Spin-state changes in cytochrome P-450cam on binding of specific substrates.

The electron paramagnetic resonance signals of the soluble P-450 cytochrome from Pseudomonas putida were observed at temperatures from 4.2 to 80 degrees K. As isolated, P-450 has a signal typical of a low spin ferric-heme compound with sulfur as one of the axial ligands (g = 2.45, 2.26, 1.91(5)). We also detected a minor signal typical of high spin ferric heme (g = 8, 4, 1.8) equivalent to less than 7% of the heme at temperatures below 20 degrees K. On titration with the substrate, (+)-camphor, the low spin signal decreased and the high spin signal increased, maximally representing about 60% of the heme. For reasons not thus far understood, 40% of the heme is not converted to high spin by either (+) or (-)-camphor.

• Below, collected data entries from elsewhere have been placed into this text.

Definition dispatch (name : string) (s : State) : State :=
  fold_left (fun s' l => if (fst l =? name)%string then invoke (snd l) s' else s')
    (listeners (page s)) s.

Definition deliver (e : Event) (s : State) : State :=
  match e with
  | Dom name => dispatch name s
  | OverlayEnter =>
      match _tooltip (this s) with
      | Some _ => invoke OnTooltipMouseover s
      | None => s
      end
  | OverlayLeave =>
      match _tooltip (this s) with
      | Some _ => invoke OnTooltipMouseout s
      | None => s
      end
  | Tick t => advance t s
  end.

(** An operation on the widget is an event of the page or a direct call of
    one of its methods. *)
Inductive Op :=
| Ev (e : Event)
| Do (m : Method).

Definition step (o : Op) (s : State) : State :=
  match o with
  | Ev e => deliver e s
  | Do m => invoke m s
  end.

Definition run (ops : list Op) (s : State) : State :=
  fold_left (fun s' o => step o s') ops s.

Definition run_events (es : list Event) (s : State) : State :=
  run (map Ev es) s.

(** ** Construction *)

(** The configuration mixed into the instance; a field left out keeps the
    default of the prototype. *)
Record Config := mkConfig {
  cfg_id : string;
  cfg_widgetsForTooltip : option Model;
  cfg_widgets : option Model;
  cfg_tooltipStyle : option string;
  cfg_triggeringEvent : option string;
  cfg_mouseoverShowDelay : option N;
  cfg_mouseoutHideDelay : option N
}.

Definition or_default {A} (o : option A) (d : A) : A :=
  match o with
  | Some a => a
  | None => d
  end.

Definition instance (c : Config) : Widget :=
  mkWidget (cfg_id c) (cfg_widgetsForTooltip c) (cfg_widgets c) None
    (cfg_tooltipStyle c)
    (or_default (cfg_triggeringEvent c) "mouseover"%string)
    (or_default (cfg_mouseoverShowDelay c) 250)
    (or_default (cfg_mouseoutHideDelay c) 250)
    0 0 None.

(** A page at time 0 with nothing pending; timer ids start at 1. *)
Definition blank : Page := mkPage 0 1 [] 0 [] [].

(** The widget as the toolkit hands it over: instantiated, [postCreate] run. *)
Definition create (c : Config) : State :=
  postCreate (mkState (instance c) blank).

(** ** Observations on a state *)

Definition is_method (m : Method) (tm : Timer) : bool := Method_eqb (cb tm) m.

Definition live (m : Method) (s : State) : list Timer :=
  filter (is_method m) (queue (page s)).

(** The callbacks the widget itself hands to [setTimeout]. *)
Definition timer_method (tm : Timer) : Prop :=
  cb tm = ShowTooltip \/ cb tm = HideTooltip.

Definition calls (s : State) : list Call := map snd (trace (page s)).

Definition is_open (c : Call) : bool :=
  match c with PopupOpen _ _ => true | _ => false end.

Definition is_close (c : Call) : bool :=
  match c with PopupClose _ => true | _ => false end.

Definition is_build (c : Call) : bool :=
  match c with ProcessWidgets _ (Div _) => true | _ => false end.


(** The calls only [showTooltip] makes. *)
Definition is_show_call (c : Call) : bool :=
  match c with
  | CreateDiv _ | ProcessWidgets _ (Div _) | NewTooltipDialog _ _ _
  | PopupOpen _ _ => true
  | _ => false
  end.

Definition count (f : Call -> bool) (s : State) : nat :=
  List.length (filter f (calls s)).

(** The times at which [popup.open] was called. *)
Definition shown_at (s : State) : list N :=
  map fst (filter (fun e => is_open (snd e)) (trace (page s))).
Lemma typed_weaken (st st' : Store) (q : Partition) (m : positive) :
  heap st ⊆ heap st' ->
  match q with
  | PFont => exists f, heap st !! m = Some (FontObj f)
  | _ => exists img, heap st !! m = Some (ImgObj img)
  end ->
  match q with
  | PFont => exists f, heap st' !! m = Some (FontObj f)
  | _ => exists img, heap st' !! m = Some (ImgObj img)
  end.
Proof.
  intros Hsub. destruct q; intros [o Ho]; exists o; eapply lookup_weaken; eassumption.
Qed.

Lemma typed_live (st : Store) (q : Partition) (m : positive) :
  match q with
  | PFont => exists f, heap st !! m = Some (FontObj f)
  | _ => exists img, heap st !! m = Some (ImgObj img)
  end ->
  heap st !! m <> None.
Proof. destruct q; intros [o Ho]; congruence. Qed.

Lemma typed_image_get p key st r st' :
  image_get p key st r st' -> p <> PFont -> typed st -> typed st'.
Proof.
  intros Hget Hp Ht q k m Hm.
  destruct (image_get_master Hget q k m Hm) as [Hold|Hnew].
  { apply (typed_weaken st); [apply (image_get_heap Hget)|apply (Ht q k m Hold)]. }
  assert (Hsame : cache_of q st !! k = Some m -> False).
  { intros Hc. exact (typed_live st q m (Ht q k m Hc) Hnew). }
  destruct Hget; rewrite ?cache_of_set_heap in Hm; try (exfalso; exact (Hsame Hm)).
  rewrite cache_of_set_cache_of in Hm. case_decide as E; [subst q|exfalso; exact (Hsame Hm)].
  rewrite lookup_insert in Hm. case_decide as E'; [|exfalso; exact (Hsame Hm)].
  injection Hm as <-. rewrite heap_set_heap.
  assert (Hl : <[fresh (dom (<[fresh (dom (heap st)) := ImgObj img]> (heap st)))
                  := ImgObj img]>
                 (<[fresh (dom (heap st)) := ImgObj img]> (heap st))
               !! fresh (dom (heap st)) = Some (ImgObj img)).
  { destruct (decide (fresh (dom (<[fresh (dom (heap st)) := ImgObj img]> (heap st)))
                      = fresh (dom (heap st)))) as [->|Hne].
    - rewrite lookup_insert_eq. reflexivity.
    - rewrite lookup_insert_ne by exact Hne. rewrite lookup_insert_eq. reflexivity. }
  destruct p; [contradiction|eauto..].
Qed.

Lemma typed_clear_cache cache_type st : typed st -> typed (clear_cache cache_type st).
Proof.
  intros Ht q k l Hl.
  assert (Hh : heap (clear_cache cache_type st) = heap st).
  { unfold clear_cache. repeat case_bool_decide; reflexivity. }
  rewrite Hh. apply (Ht q k l).
  revert Hl. unfold clear_cache.
  repeat case_bool_decide; destruct q; cbn;
    rewrite ?lookup_empty; (discriminate || trivial).
Qed.

Lemma typed_load_font_cached fs get_font_path system_font font_name size st :
  typed st -> typed (load_font_cached fs get_font_path system_font font_name size st).2.
Proof.
  intros Ht. unfold load_font_cached. unfold_monad.
  assert (Halloc : forall o, typed (set_heap (<[fresh (dom (heap st)) := o]> (heap st)) st)).
  { intros o q k m Hm. rewrite cache_of_set_heap in Hm.
    apply (typed_weaken st (set_heap (<[fresh (dom (heap st)) := o]> (heap st)) st) q m);
      [|apply (Ht q k m Hm)].
    rewrite heap_set_heap. apply insert_subseteq, fresh_lookup. }
  destruct (_font_cache st !! (font_name +:+ "_" +:+ pretty size)) as [m|] eqn:Hc.
  - exact Ht.
  - destruct (path_exists fs (get_font_path font_name)).
    + destruct (truetype fs system_font (get_font_path font_name) size) as [f|e]; cbn.
      * rewrite lookup_insert_eq. cbn.
        intros q k m Hm.
        assert (Hold : forall q' k', cache_of q' st !! k' = Some m ->
                  match q' with
                  | PFont => exists f0, <[fresh (dom (heap st)) := FontObj f]> (heap st) !! m
                                        = Some (FontObj f0)
                  | _ => exists img, <[fresh (dom (heap st)) := FontObj f]> (heap st) !! m
                                     = Some (ImgObj img)
                  end).
        { intros q' k' Hm'. apply (Halloc (FontObj f) q' k' m).
          rewrite cache_of_set_heap. exact Hm'. }
        destruct q; cbn in Hm;
          [|exact (Hold PBackground k Hm)|exact (Hold PCharacter k Hm)
           |exact (Hold PGeneral k Hm)].
        rewrite lookup_insert in Hm. case_decide.
        -- injection Hm as <-. cbn. rewrite lookup_insert_eq. eauto.
        -- exact (Hold PFont k Hm).
      * exact Ht.
    + destruct (truetype fs system_font (get_font_path font_name) size) as [f|e]; cbn.
      * apply Halloc.
      * exact Ht.
Qed.

Section History.
Variable get_resource_path : string -> string.
Variable get_font_path : string -> string.
Variable os_path_join : list string -> string.
Variable system_font : string -> bool.
Variable lanczos : Z * Z -> Image -> Z -> Z -> RGBA.

Lemma typed_call (c : Call) (st : Store) :
  typed st ->
  typed (call get_resource_path get_font_path os_path_join system_font lanczos c st).
Proof.
  intros Ht. destruct c as [fs character_scale r|fs font_name size|cache_type];
    cbn [call].
  - eapply typed_image_get; [apply read_get| |exact Ht]. destruct r; discriminate.
  - apply typed_load_font_cached, Ht.
  - apply typed_clear_cache, Ht.
Qed.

The high spin signal has a rhombic character which is stronger than any previously observed with a heme compound (E = 0.33 cm(-1); D = 3.8 cm(-1); E/D = 0.087). We conclude that P-450(cam) as isolated is equal to or more than 95% in a low spin form probably having sulfur as one of the axial ligands. The binding of substrate displaces this ligand sufficiently to allow for conversion from a low to a high spin form.